(PROVIDED DATA)
Fixpoint MustRegister_all (os registry : list Opts) : res (list Opts) :=
  match os with
  | [] => Ok registry
  | o :: os' => letr registry := MustRegister o registry in MustRegister_all os' registry
  end.

(** A collector's series; its description never changes. *)
Record CounterVec (o : Opts) := { cv_series : gmap (list string) Z }.
Record HistogramVec (o : Opts) := { hv_series : gmap (list string) (list Z) }.
Record Gauge (o : Opts) := { g_value : Z }.
Arguments cv_series {o}. Arguments hv_series {o}. Arguments g_value {o}.

(** [WithLabelValues] panics on these. *)
Definition label_values_ok (o : Opts) (lvs : list string) : res unit :=
  if negb (Nat.eqb (List.length lvs) (List.length (LabelNames o))) then panic "inconsistent label cardinality"
  else if negb (forallb ValidString lvs) then panic "label value is not valid UTF-8"
  else Ok tt.

(** [v.WithLabelValues(lvs...).Inc()] and [.Observe(d)] *)
Definition counter_Inc {o} (v : CounterVec o) (lvs : list string) : res (CounterVec o) :=
  letr _ := label_values_ok o lvs in
  Ok {| cv_series := <[lvs := default 0 (cv_series v !! lvs) + 1]> (cv_series v) |}.

Fixpoint increasing (bounds : list Z) : bool :=
  match bounds with
  | b :: ((b' :: _) as rest) => (b <? b') && increasing rest
  | _ => true
  end.

Definition histogram_Observe {o} (v : HistogramVec o) (lvs : list string) (d : Z) : res (HistogramVec o) :=
  letr _ := label_values_ok o lvs in
  letr _ := (if increasing (Buckets o) then Ok tt else panic "histogram buckets must be in increasing order") in
  Ok {| hv_series := <[lvs := default [] (hv_series v !! lvs) ++ [d]]> (hv_series v) |}.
(End PROVIDED DATA)
• [PROBLEM TO WORK ON] Return word for word the lines above from the line with "cv_series := <[lvs" to the line with "letr _ := (if", including both and leaving out all others.

• [ANSWER BOX]
  Ok {| cv_series := <[lvs := default 0 (cv_series v !! lvs) + 1]> (cv_series v) |}.

Fixpoint increasing (bounds : list Z) : bool :=
  match bounds with
  | b :: ((b' :: _) as rest) => (b <? b') && increasing rest
  | _ => true
  end.

Definition histogram_Observe {o} (v : HistogramVec o) (lvs : list string) (d : Z) : res (HistogramVec o) :=
  letr _ := label_values_ok o lvs in
  letr _ := (if increasing (Buckets o) then Ok tt else panic "histogram buckets must be in increasing order") in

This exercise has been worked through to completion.